Zeitschrift für perioperative Medizin
Offener Zugang

Abstrakt

Das Screening des β-Globin-Gens (HBB) auf seltene Mutationen bei Patienten mit β-Thalassämie umfasste Hämoglobin S D-Punjab mittels Sanger-Sequenzierung

Zeeshan Ansar

Ziel: β-Thalassämie ist eine autosomal-rezessive Erkrankung, die aufgrund einer Vielzahl verschiedener Mutationen im HBB-Gen zur Bildung von abnormalem Hämoglobin führt. Diese Mutationen führen dazu, dass die Patienten nicht mehr in der Lage sind, Hämoglobin in der richtigen Form zu produzieren. Ziel dieser Studie war es, durch Sequenzierung der HBB-Kodierung, des Introns und des Promotors HBB-Genmutationen bei Patienten mit β-Thalassämie zu identifizieren, die nicht im allgemeinen Mutationspanel der ARMS-PCR enthalten sind.

Methode: Insgesamt 10 Proben, die zuvor mit einem ARMS PCR-Common-Panel (d. h. IVS 1-1, IVS 1-5, Codon 8/9, Codon 41/42 und 619bp-Deletion) auf HBB-Genmutationen getestet wurden, wurden mittels Sanger-Sequenzierung analysiert. Zwei gesunde Probanden wurden als Negativkontrollen einbezogen. Genomische DNA wurde isoliert und das HBB-Gen amplifiziert. Säulengereinigte amplifizierte Produkte wurden für die bidirektionale Zyklussequenzierung verwendet (Big Dye Terminator, ABI, USA).
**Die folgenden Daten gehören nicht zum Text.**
(* ===== verification/Bytes.v ===== *)
(** Bytes and text as the Rust code sees them.

    A [u8] is a [byte]; a [Vec<u8>], a [&[u8]], a [String] and a [&str] are all
    [bytes] (text is its UTF-8 encoding, which is what [len], [split] and the
    ASCII operations of [str] work on).  This file holds the byte arithmetic,
    the little- and big-endian encodings of integers with their round trips,
    the ASCII classes, and the [str] searching and splitting functions the
    components use. *)
From S2P Require Export Prelude.

(** Byte literals: the scope [byte]. *)
Export Corelib.Init.Byte.ByteSyntaxNotations.
Delimit Scope byte_scope with byte.

Abbreviation byte := Init.Byte.byte.
Abbreviation bytes := (list byte).

#[global] Instance byte_eq_decision : EqDecision byte := Strings.Byte.byte_eq_dec.

(** Text literals: [B] of a string is its bytes. *)
Definition B (s : string) : bytes := String.list_byte_of_string s.

(** Lengths of text literals, evaluated. *)
Ltac lit_len :=
  repeat match goal with
  | |- context [len (B ?s)] =>
      let n := eval vm_compute in (len (B s)) in change (len (B s)) with n
  end.

(** ** Bytes as numbers *)

Definition u8 (b : byte) : Z := Z.of_N (Strings.Byte.to_N b).
(** [as u8]: the low eight bits. *)
Definition to_u8 (z : Z) : byte :=
  match Strings.Byte.of_N (Z.to_N (z mod 256)) with Some b => b | None => Init.Byte.x00 end.

Lemma u8_range b : 0 <= u8 b < 256.
Proof. unfold u8. pose proof (Strings.Byte.to_N_bounded b). lia. Qed.

Lemma to_u8_u8 b : to_u8 (u8 b) = b.
Proof.
  unfold to_u8. rewrite Z.mod_small by apply u8_range. unfold u8.
  by rewrite N2Z.id, Strings.Byte.of_to_N.
Qed.

Lemma u8_to_u8 z : u8 (to_u8 z) = z mod 256.
Proof.
  unfold to_u8. destruct (Strings.Byte.of_N _) eqn:E.
  - apply Strings.Byte.to_of_N in E. unfold u8. rewrite E.
    rewrite Z2N.id; [done|]. apply Z.mod_pos_bound. lia.
  - apply Strings.Byte.of_N_None_iff in E. pose proof (Z.mod_pos_bound z 256). lia.
Qed.

Lemma u8_inj b c : u8 b = u8 c -> b = c.
Proof. intros H. by rewrite <-(to_u8_u8 b), H, to_u8_u8. Qed.

#[global] Instance u8_Inj : Inj (=) (=) u8 := u8_inj.

(** A statement about every byte, by the 256 cases. *)
Ltac by_bytes :=
  intros; repeat match goal with b : byte |- _ => destruct b end;
  vm_compute; congruence || (intros; discriminate) || (intuition congruence).

(** ** Fixed-width integers on the wire *)

Fixpoint le_bytes (n : nat) (z : Z) : bytes :=
  match n with
  | O => []
  | S n => to_u8 z :: le_bytes n (z / 256)
  end.

Fixpoint le_val (l : bytes) : Z :=
  match l with
  | [] => 0
  | b :: l => u8 b + 256 * le_val l
  end.

Definition be_bytes (n : nat) (z : Z) : bytes := rev (le_bytes n z).
Definition be_val (l : bytes) : Z := le_val (rev l).

Lemma len_le_bytes n z : len (le_bytes n z) = Z.of_nat n.
Proof. revert z. induction n as [|n IH]; intros z; cbn [le_bytes]; [done|]. rewrite len_cons, IH. lia. Qed.

Lemma len_be_bytes n z : len (be_bytes n z) = Z.of_nat n.
Proof. unfold be_bytes. by rewrite len_rev, len_le_bytes. Qed.

#[export] Hint Rewrite len_le_bytes len_be_bytes : len.

Lemma le_val_range l : 0 <= le_val l < 256 ^ len l.
Proof.
  induction l as [|b l IH]; cbn [le_val]; [done|].
  rewrite len_cons, Z.pow_add_r by len_lia. pose proof (u8_range b). lia.
Qed.

Lemma le_val_bytes n z : 0 <= z < 256 ^ Z.of_nat n -> le_val (le_bytes n z) = z.
Proof.
  revert z. induction n as [|n IH]; intros z H; cbn [le_bytes le_val].
  - cbn in H. lia.
  - rewrite u8_to_u8, IH; [pose proof (Z.div_mod z 256); lia|].
    rewrite Nat2Z.inj_succ, Z.pow_succ_r in H by lia.
    split; [apply Z.div_pos; lia|apply Z.div_lt_upper_bound; lia].
Qed.

Lemma le_bytes_val l : le_bytes (length l) (le_val l) = l.
Proof.
  induction l as [|b l IH]; cbn [length le_bytes le_val]; [done|]. f_equal.
  - apply u8_inj. rewrite u8_to_u8, (Z.mul_comm 256), Z.mod_add by lia.
    apply Z.mod_small, u8_range.
  - rewrite (Z.mul_comm 256), Z.div_add, Z.div_small by (lia || apply u8_range). done.
Qed.

Lemma le_bytes_inj n x y :
  0 <= x < 256 ^ Z.of_nat n -> 0 <= y < 256 ^ Z.of_nat n ->
  le_bytes n x = le_bytes n y -> x = y.
Proof. intros Hx Hy E. by rewrite <-(le_val_bytes n x), E, le_val_bytes. Qed.

Lemma be_val_bytes n z : 0 <= z < 256 ^ Z.of_nat n -> be_val (be_bytes n z) = z.
Proof. intros. unfold be_val, be_bytes. rewrite rev_involutive. by apply le_val_bytes. Qed.

Lemma be_bytes_val l : be_bytes (length l) (be_val l) = l.
Proof.
  unfold be_val, be_bytes. rewrite <-(length_rev l), le_bytes_val. apply rev_involutive.
Qed.

Lemma be_val_range l : 0 <= be_val l < 256 ^ len l.
Proof. unfold be_val. rewrite <-(len_rev l). apply le_val_range. Qed.

(** ** ASCII *)

Definition is_ascii_digit (b : byte) : bool := (48 <=? u8 b) && (u8 b <=? 57).
Definition is_ascii_upper (b : byte) : bool := (65 <=? u8 b) && (u8 b <=? 90).
Definition is_ascii_lower (b : byte) : bool := (97 <=? u8 b) && (u8 b <=? 122).
Definition is_ascii_alphanumeric (b : byte) : bool :=
  is_ascii_digit b || is_ascii_upper b || is_ascii_lower b.
Definition lower_byte (b : byte) : byte :=
  if is_ascii_upper b then to_u8 (u8 b + 32) else b.
Definition to_ascii_lowercase (l : bytes) : bytes := map lower_byte l.
Definition eq_ignore_ascii_case (a b : bytes) : bool :=
  bool_decide (to_ascii_lowercase a = to_ascii_lowercase b).

Definition DOT : byte := Init.Byte.x2e.
Definition DASH : byte := Init.Byte.x2d.
Definition COLON : byte := Init.Byte.x3a.
Definition STAR : byte := Init.Byte.x2a.
Definition PLUS : byte := Init.Byte.x2b.
Definition SPACE : byte := Init.Byte.x20.
Definition TAB : byte := Init.Byte.x09.
Definition CR : byte := Init.Byte.x0d.
Definition LF : byte := Init.Byte.x0a.
Definition NUL : byte := Init.Byte.x00.
Definition LBRACKET : byte := Init.Byte.x5b.

Lemma lower_lower b : lower_byte (lower_byte b) = lower_byte b.
Proof. by_bytes. Qed.
Lemma lower_alnum b : is_ascii_alphanumeric (lower_byte b) = is_ascii_alphanumeric b.
Proof. by_bytes. Qed.
Lemma lower_digit b : is_ascii_digit (lower_byte b) = is_ascii_digit b.
Proof. by_bytes. Qed.
Lemma lower_dot b : lower_byte b = DOT <-> b = DOT.
Proof. by_bytes. Qed.
Lemma lower_dash b : lower_byte b = DASH <-> b = DASH.
Proof. by_bytes. Qed.
Lemma lower_not_upper b : is_ascii_upper (lower_byte b) = false.
Proof. by_bytes. Qed.
Lemma not_upper_lower b : is_ascii_upper b = false -> lower_byte b = b.
Proof. unfold lower_byte. by intros ->. Qed.
Lemma alnum_not_dot : is_ascii_alphanumeric DOT = false.
Proof. done. Qed.

Lemma lowercase_idem l : to_ascii_lowercase (to_ascii_lowercase l) = to_ascii_lowercase l.
Proof. unfold to_ascii_lowercase. rewrite map_map. apply map_ext. apply lower_lower. Qed.
Lemma len_lowercase l : len (to_ascii_lowercase l) = len l.
Proof. apply len_map. Qed.
#[export] Hint Rewrite len_lowercase : len.
Lemma lowercase_app a b :
  to_ascii_lowercase (a ++ b) = to_ascii_lowercase a ++ to_ascii_lowercase b.
Proof. apply map_app. Qed.

Lemma eq_ignore_case_spec a b :
  eq_ignore_ascii_case a b = true <-> to_ascii_lowercase a = to_ascii_lowercase b.
Proof. apply bool_decide_eq_true. Qed.

(** ** Prefixes, suffixes and splitting *)

Fixpoint strip_prefix {A} `{EqDecision A} (pre l : list A) : option (list A) :=
  match pre, l with
  | [], _ => Some l
  | p :: pre, x :: l => if decide (p = x) then strip_prefix pre l else None
  | _ :: _, [] => None
  end.

Lemma strip_prefix_some {A} `{EqDecision A} (pre l q : list A) :
  strip_prefix pre l = Some q <-> l = pre ++ q.
Proof.
  revert l. induction pre as [|p pre IH]; intros l; cbn.
  - naive_solver.
  - destruct l as [|x l]; [naive_solver|]. case_decide; [|naive_solver].
    rewrite IH. naive_solver.
Qed.

Definition strip_suffix {A} `{EqDecision A} (suf l : list A) : option (list A) :=
  (@rev A) <$> strip_prefix (rev suf) (rev l).

Lemma strip_suffix_some {A} `{EqDecision A} (suf l p : list A) :
  strip_suffix suf l = Some p <-> l = p ++ suf.
Proof.
  unfold strip_suffix. rewrite fmap_Some. split.
  - intros (q & Hq & ->). apply strip_prefix_some in Hq.
    rewrite <-(rev_involutive l), Hq, rev_app_distr, rev_involutive. done.
  - intros ->. exists (rev p). rewrite strip_prefix_some, rev_app_distr, rev_involutive. done.
Qed.

(** [s.strip_suffix(x).unwrap_or(s)] and its prefix twin. *)
Definition without_suffix {A} `{EqDecision A} (suf l : list A) : list A :=
  default l (strip_suffix suf l).

Definition starts_with {A} `{EqDecision A} (pre l : list A) : bool :=
  match strip_prefix pre l with Some _ => true | None => false end.
Definition ends_with {A} `{EqDecision A} (suf l : list A) : bool :=
  match strip_suffix suf l with Some _ => true | None => false end.
(* ===== verification/Text.v ===== *)
(** Numbers and UTF-8 in text: the parts of Rust's [FromStr], [Display],
    [str::from_utf8] and [String::from_utf8_lossy] the components use.  The
    decoders work on the byte encoding of the text; fuel is the length of the
    input, which every step shortens. *)
From S2P Require Export Bytes.

(** ** Decimal numbers *)

Definition digit_val (b : byte) : Z := u8 b - 48.
Definition digits_val (l : bytes) : Z := fold_left (fun acc b => 10 * acc + digit_val b) l 0.

(** [u16::from_str] and the like: an optional [+], then digits and nothing
    else, refused when the value does not fit under [max]. *)
Definition parse_uint (max : Z) (l : bytes) : option Z :=
  let ds := match l with b :: l' => if decide (b = PLUS) then l' else l | [] => [] end in
  if bool_decide (ds <> []) && forallb is_ascii_digit ds && (digits_val ds <=? max)
  then Some (digits_val ds) else None.

(** [i32::from_str]: the sign may also be [-]. *)
Definition parse_i32 (l : bytes) : option Z :=
  match l with
  | b :: ds =>
      if decide (b = DASH) then
        if bool_decide (ds <> []) && forallb is_ascii_digit ds && (digits_val ds <=? I32_MAX + 1)
        then Some (- digits_val ds) else None
      else parse_uint I32_MAX l
  | [] => None
  end.

(** [Display] of an unsigned integer. *)
Fixpoint decimal_aux (fuel : nat) (n : Z) (acc : bytes) : bytes :=
  match fuel with
  | O => acc
  | S fuel =>
      let acc := to_u8 (48 + n mod 10) :: acc in
      if n <? 10 then acc else decimal_aux fuel (n / 10) acc
  end.

Definition decimal (n : Z) : bytes := decimal_aux (S (Z.to_nat (Z.log2 n))) n [].

Lemma digits_val_app ds d : digits_val (ds ++ [d]) = 10 * digits_val ds + digit_val d.
Proof. unfold digits_val. by rewrite fold_left_app. Qed.

Lemma digit_byte n : 0 <= n < 10 ->
  is_ascii_digit (to_u8 (48 + n)) = true /\ digit_val (to_u8 (48 + n)) = n.
Proof.
  intros. unfold is_ascii_digit, digit_val. rewrite u8_to_u8, Z.mod_small by lia.
  split; [|lia]. rewrite andb_true_iff, !Z.leb_le. lia.
Qed.

Lemma decimal_aux_spec fuel n acc :
  0 <= n < 10 ^ Z.of_nat fuel -> (0 < fuel)%nat ->
  exists ds, decimal_aux fuel n acc = ds ++ acc /\ ds <> [] /\
    forallb is_ascii_digit ds = true /\ digits_val ds = n /\ 10 ^ (len ds - 1) <= Z.max 1 n.
Proof.
  revert n acc. induction fuel as [|fuel IH]; intros n acc Hn Hf; [lia|].
  cbn [decimal_aux]. destruct (digit_byte (n mod 10)) as [Hd Hv]; [apply Z.mod_pos_bound; lia|].
  destruct (Z.ltb_spec n 10) as [Hlt|Hge].
  - exists [to_u8 (48 + n mod 10)]. split_and!; [done|done|cbn; by rewrite Hd| |].
    + unfold digits_val. cbn [fold_left]. rewrite Hv, Z.mod_small; lia.
    + change (10 ^ (len [to_u8 (48 + n mod 10)] - 1)) with 1. lia.
  - rewrite Nat2Z.inj_succ, Z.pow_succ_r in Hn by lia.
    destruct (IH (n / 10) (to_u8 (48 + n mod 10) :: acc)) as (ds & E & Hne & Hds & Hval & Hlen).
    + split; [apply Z.div_pos; lia|apply Z.div_lt_upper_bound; lia].
    + destruct fuel; [cbn in Hn|]; lia.
    + exists (ds ++ [to_u8 (48 + n mod 10)]). rewrite E, <-app_assoc. split_and!.
      * done.
      * by destruct ds.
      * by rewrite forallb_app, Hds; cbn; rewrite Hd.
      * rewrite digits_val_app, Hval, Hv. pose proof (Z.div_mod n 10). lia.
      * autorewrite with len.
        replace (len ds + (1 + 0) - 1) with (Z.succ (len ds - 1)) by lia.
        destruct ds as [|d ds]; [done|]. rewrite Z.pow_succ_r by len_lia.
        pose proof (Z.div_mod n 10). pose proof (Z.mod_pos_bound n 10). lia.
Qed.

Lemma decimal_spec n : 0 <= n ->
  decimal n <> [] /\ forallb is_ascii_digit (decimal n) = true /\ digits_val (decimal n) = n /\
  10 ^ (len (decimal n) - 1) <= Z.max 1 n.
Proof.
  intros Hn. unfold decimal.
  destruct (decimal_aux_spec (S (Z.to_nat (Z.log2 n))) n []) as (ds & -> & H); [|lia|by rewrite app_nil_r].
  split; [done|]. rewrite Nat2Z.inj_succ, Z2Nat.id by apply Z.log2_nonneg.
  destruct (Z.eq_dec n 0) as [->|]; [done|].
  pose proof (Z.log2_spec n ltac:(lia)) as [_ H].
  eapply Z.lt_le_trans; [apply H|]. apply Z.pow_le_mono_l. pose proof (Z.log2_nonneg n). lia.
Qed.

Lemma len_decimal k n : 0 <= n < 10 ^ k -> 1 <= k -> len (decimal n) <= k.
Proof.
  intros Hn Hk. destruct (decimal_spec n) as (_ & _ & _ & H); [lia|].
  destruct (Z.le_gt_cases (len (decimal n)) k); [done|].
  assert (10 ^ k <= 10 ^ (len (decimal n) - 1)) by (apply Z.pow_le_mono_r; lia).
  assert (10 ^ 1 <= 10 ^ k) by (apply Z.pow_le_mono_r; lia). lia.
Qed.

Lemma digits_first_not_plus ds : forallb is_ascii_digit ds = true ->
  match ds with b :: l' => if decide (b = PLUS) then l' else ds | [] => [] end = ds.
Proof.
  destruct ds as [|b ds]; [done|]. cbn. intros [Hb _]%andb_true_iff.
  rewrite decide_False; [done|]. by intros ->.
Qed.

Lemma parse_uint_digits max ds :
  ds <> [] -> forallb is_ascii_digit ds = true ->
  parse_uint max ds = if digits_val ds <=? max then Some (digits_val ds) else None.
Proof.
  intros Hne Hds. unfold parse_uint. rewrite digits_first_not_plus by done.
  rewrite bool_decide_true, Hds by done. done.
Qed.

Lemma parse_uint_decimal max n : 0 <= n <= max -> parse_uint max (decimal n) = Some n.
Proof.
  intros Hn. destruct (decimal_spec n) as (? & ? & Hv & _); [lia|].
  rewrite parse_uint_digits, Hv by done. by rewrite (proj2 (Z.leb_le n max)) by lia.
Qed.

Lemma digits_val_nonneg ds : forallb is_ascii_digit ds = true -> 0 <= digits_val ds.
Proof.
  induction ds as [|d ds IH] using rev_ind; [done|].
  rewrite forallb_app, digits_val_app. cbn. rewrite andb_true_r.
  intros [Hds Hd]%andb_true_iff. specialize (IH Hds).
  unfold is_ascii_digit in Hd. unfold digit_val. bool_to_prop. lia.
Qed.

Lemma parse_uint_range max l n : parse_uint max l = Some n -> 0 <= n <= max.
Proof.
  unfold parse_uint. generalize (match l with b :: l' => if decide (b = PLUS) then l' else l | [] => [] end).
  intros ds H. destruct (_ && _ && _) eqn:E; [|done]. inv_ok. bool_to_prop.
  split; [by apply digits_val_nonneg|done].
Qed.

(** ** UTF-8 *)

(** The next unit of a byte string: a character of [k] bytes, or a maximal
    invalid sequence of [k] bytes (one cut short by the end included). *)
Inductive utf8_unit := Char (k : nat) | Bad (k : nat).

Definition between (lo hi : Z) (b : byte) : bool := (lo <=? u8 b) && (u8 b <=? hi).
Definition is_cont : byte -> bool := between 128 191.

Definition utf8_second3 (b0 b1 : byte) : bool :=
  if u8 b0 =? 224 then between 160 191 b1
  else if u8 b0 =? 237 then between 128 159 b1
  else is_cont b1.

Definition utf8_second4 (b0 b1 : byte) : bool :=
  if u8 b0 =? 240 then between 144 191 b1
  else if u8 b0 =? 244 then between 128 143 b1
  else is_cont b1.

Definition utf8_next (l : bytes) : utf8_unit :=
  match l with
  | [] => Bad 0
  | b0 :: l1 =>
      if u8 b0 <? 128 then Char 1
      else if between 194 223 b0 then
        match l1 with b1 :: _ => if is_cont b1 then Char 2 else Bad 1 | [] => Bad 1 end
      else if between 224 239 b0 then
        match l1 with
        | b1 :: l2 =>
            if utf8_second3 b0 b1 then
              match l2 with b2 :: _ => if is_cont b2 then Char 3 else Bad 2 | [] => Bad 2 end
            else Bad 1
        | [] => Bad 1
        end
      else if between 240 244 b0 then
        match l1 with
        | b1 :: l2 =>
            if utf8_second4 b0 b1 then
              match l2 with
              | b2 :: l3 =>
                  if is_cont b2 then
                    match l3 with b3 :: _ => if is_cont b3 then Char 4 else Bad 3 | [] => Bad 3 end
                  else Bad 2
              | [] => Bad 2
              end
            else Bad 1
        | [] => Bad 1
        end
      else Bad 1
  end.

Fixpoint utf8_valid_fuel (fuel : nat) (l : bytes) : bool :=
  match l, fuel with
  | [], _ => true
  | _, O => false
  | _, S fuel =>
      match utf8_next l with Char k => utf8_valid_fuel fuel (drop k l) | Bad _ => false end
  end.

(** [str::from_utf8(l).is_ok()]. *)
Definition utf8_valid (l : bytes) : bool := utf8_valid_fuel (length l) l.

(** U+FFFD in UTF-8. *)
Definition REPLACEMENT : bytes := [Init.Byte.xef; Init.Byte.xbf; Init.Byte.xbd].

Fixpoint lossy_fuel (fuel : nat) (l : bytes) : bytes :=
  match l, fuel with
  | [], _ => []
  | _, O => []
  | _, S fuel =>
      match utf8_next l with
      | Char k => take k l ++ lossy_fuel fuel (drop k l)
      | Bad k => REPLACEMENT ++ lossy_fuel fuel (drop (Nat.max 1 k) l)
      end
  end.

(** [String::from_utf8_lossy] and [CString::to_string_lossy]. *)
Definition from_utf8_lossy (l : bytes) : bytes := lossy_fuel (length l) l.

Definition is_ascii (l : bytes) : bool := forallb (fun b => u8 b <? 128) l.

Lemma utf8_valid_ascii l : is_ascii l = true -> utf8_valid l = true.
Proof.
  unfold utf8_valid. induction l as [|b l IH]; [done|]. cbn [is_ascii forallb length].
  intros [Hb Hl]%andb_true_iff. cbn [utf8_valid_fuel utf8_next]. rewrite Hb. by apply IH.
Qed.

Lemma lossy_ascii l : is_ascii l = true -> from_utf8_lossy l = l.
Proof.
  unfold from_utf8_lossy. induction l as [|b l IH]; [done|]. cbn [is_ascii forallb length].
  intros [Hb Hl]%andb_true_iff. cbn [lossy_fuel utf8_next]. rewrite Hb. cbn. f_equal. by apply IH.
Qed.

Lemma utf8_next_char l k : utf8_next l = Char k -> (1 <= k <= length l)%nat.
Proof.
  unfold utf8_next. intros H.
  repeat (case_match; simplify_eq/=; try lia).
Qed.

(** Text that reads as ASCII after the lossy conversion was that text before. *)
Lemma lossy_is_ascii l k : is_ascii k = true -> from_utf8_lossy l = k -> l = k.
Proof.
  unfold from_utf8_lossy.
  assert (forall fuel l, (length l <= fuel)%nat -> is_ascii (lossy_fuel fuel l) = true ->
            lossy_fuel fuel l = l) as H.
  { clear. induction fuel as [|fuel IH]; intros [|b l] Hf Ha; try done; [cbn in Hf; lia|].
    cbn [lossy_fuel] in Ha |- *. destruct (utf8_next (b :: l)) as [n|n] eqn:E.
    - unfold is_ascii in Ha. rewrite forallb_app in Ha. apply andb_true_iff in Ha as [_ Ha].
      rewrite IH; [apply take_drop| |done].
      apply utf8_next_char in E. rewrite length_drop. cbn in *. lia.
    - discriminate Ha. }
  intros Ha <-. symmetry. by apply H.
Qed.

(** The bytes of the white space ([char::is_whitespace]) a text begins with. *)
Definition white_at (s : bytes) : option nat :=
  match s with
  | [] => None
  | b :: s =>
    if ((9 <=? u8 b) && (u8 b <=? 13)) || (u8 b =? 32) then Some 1%nat
    else match s with
         | [] => None
         | c :: s =>
           if (u8 b =? 194) && ((u8 c =? 133) || (u8 c =? 160)) then Some 2%nat
           else match s with
                | [] => None
                | d :: _ =>
                  if ((u8 b =? 225) && (u8 c =? 154) && (u8 d =? 128)) ||
                     ((u8 b =? 226) && (u8 c =? 128) && (((128 <=? u8 d) && (u8 d <=? 138)) || (u8 d =? 168) || (u8 d =? 169) || (u8 d =? 175))) ||
                     ((u8 b =? 226) && (u8 c =? 129) && (u8 d =? 159)) ||
                     ((u8 b =? 227) && (u8 c =? 128) && (u8 d =? 128))
                  then Some 3%nat else None
                end
         end
  end.

(** [char::from(u8)] pushed onto a [String]: a byte above 127 becomes two. *)
Definition push_latin1 (b : byte) : bytes :=
  if u8 b <? 128 then [b] else [to_u8 (192 + u8 b / 64); to_u8 (128 + u8 b mod 64)].

Lemma parse_i32_decimal n : 0 <= n <= I32_MAX -> parse_i32 (decimal n) = Some n.
Proof.
  intros Hn. destruct (decimal_spec n) as (Hne & Hd & _); [lia|].
  pose proof (parse_uint_decimal I32_MAX n Hn) as Hp. unfold parse_i32.
  destruct (decimal n) as [|b ds]; [done|]. rewrite decide_False; [done|].
  intros ->. cbn in Hd. done.
Qed.

Lemma parse_i32_range l n : parse_i32 l = Some n -> n <= I32_MAX.
Proof.
  unfold parse_i32. destruct l as [|b ds]; [done|]. case_decide.
  - destruct (_ && _ && _) eqn:E; [|done]. intros [= <-]. bool_to_prop.
    pose proof (digits_val_nonneg ds ltac:(done)). unfold I32_MAX. lia.
  - intros Hp%parse_uint_range. lia.
Qed.

Lemma decimal_ascii n : 0 <= n -> is_ascii (decimal n) = true.
Proof.
  intros Hn. destruct (decimal_spec n Hn) as (_ & Hd & _). unfold is_ascii.
  rewrite forallb_spec in *. eapply Forall_impl; [done|]. by_bytes.
Qed.

Lemma utf8_decimal n : 0 <= n -> utf8_valid (decimal n) = true.
Proof. intros. by apply utf8_valid_ascii, decimal_ascii. Qed.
Ergebnisse: In der vorliegenden Studie wurden insgesamt 10 Proben analysiert. Vier davon waren männlich und sechs weiblich. Das Durchschnittsalter der Patienten betrug drei Jahre. Bei allen Patienten wurde aufgrund ihrer Familienanamnese sowie klinischer und Laborbefunde eine β-Thalassämie major diagnostiziert. Im Durchschnitt erhielten die Patienten jede zweite Woche eine Bluttransfusion. Es wurden sieben seltene Mutationen im HBB-Gen nachgewiesen, darunter auch Punktmutationen. Die Mutationen umfassten die Promoterregion HBB:c.138C>A (-88 C>A), Exon1 HBB:c.17_18delCT (Codon5 –CT), HBB:c.47G>A (Codon15 G>A), HBB:c.92G>C (Codon30 G>C), HBB:c.50A>C (CAP+1 A>C), Exon2 HBB:c.118C>T (Codon39) und Intron2 HBB:c.315+1G>A (IVS II-I G>A) sowie eine heterozygote Veränderung am Codon 6 (GAG→GTG) und auch eine heterozygote Mutation am Codon 121 (GAA→CAA). Alle Kontrollpersonen zeigten eine normale HBB-Gensequenz. Darüber hinaus wurde bei der Mehrzahl der Patienten und Kontrollpersonen ein Polymorphismus T>C im Codon3 an Position HBB: c.59 festgestellt.

Schlussfolgerung: Obwohl die ARMS-PCR eine schnelle und einfache Methode zur Erkennung häufiger Mutationen im HBB-Gen ist, kann es sein, dass eine kleine Untergruppe von Patienten aufgrund seltener Mutationen übersehen wird, für deren Diagnose andere Methoden erforderlich wären. Die Sanger-Sequenzierung ist eine genaue und robuste Technik zur Behandlung solcher Patienten.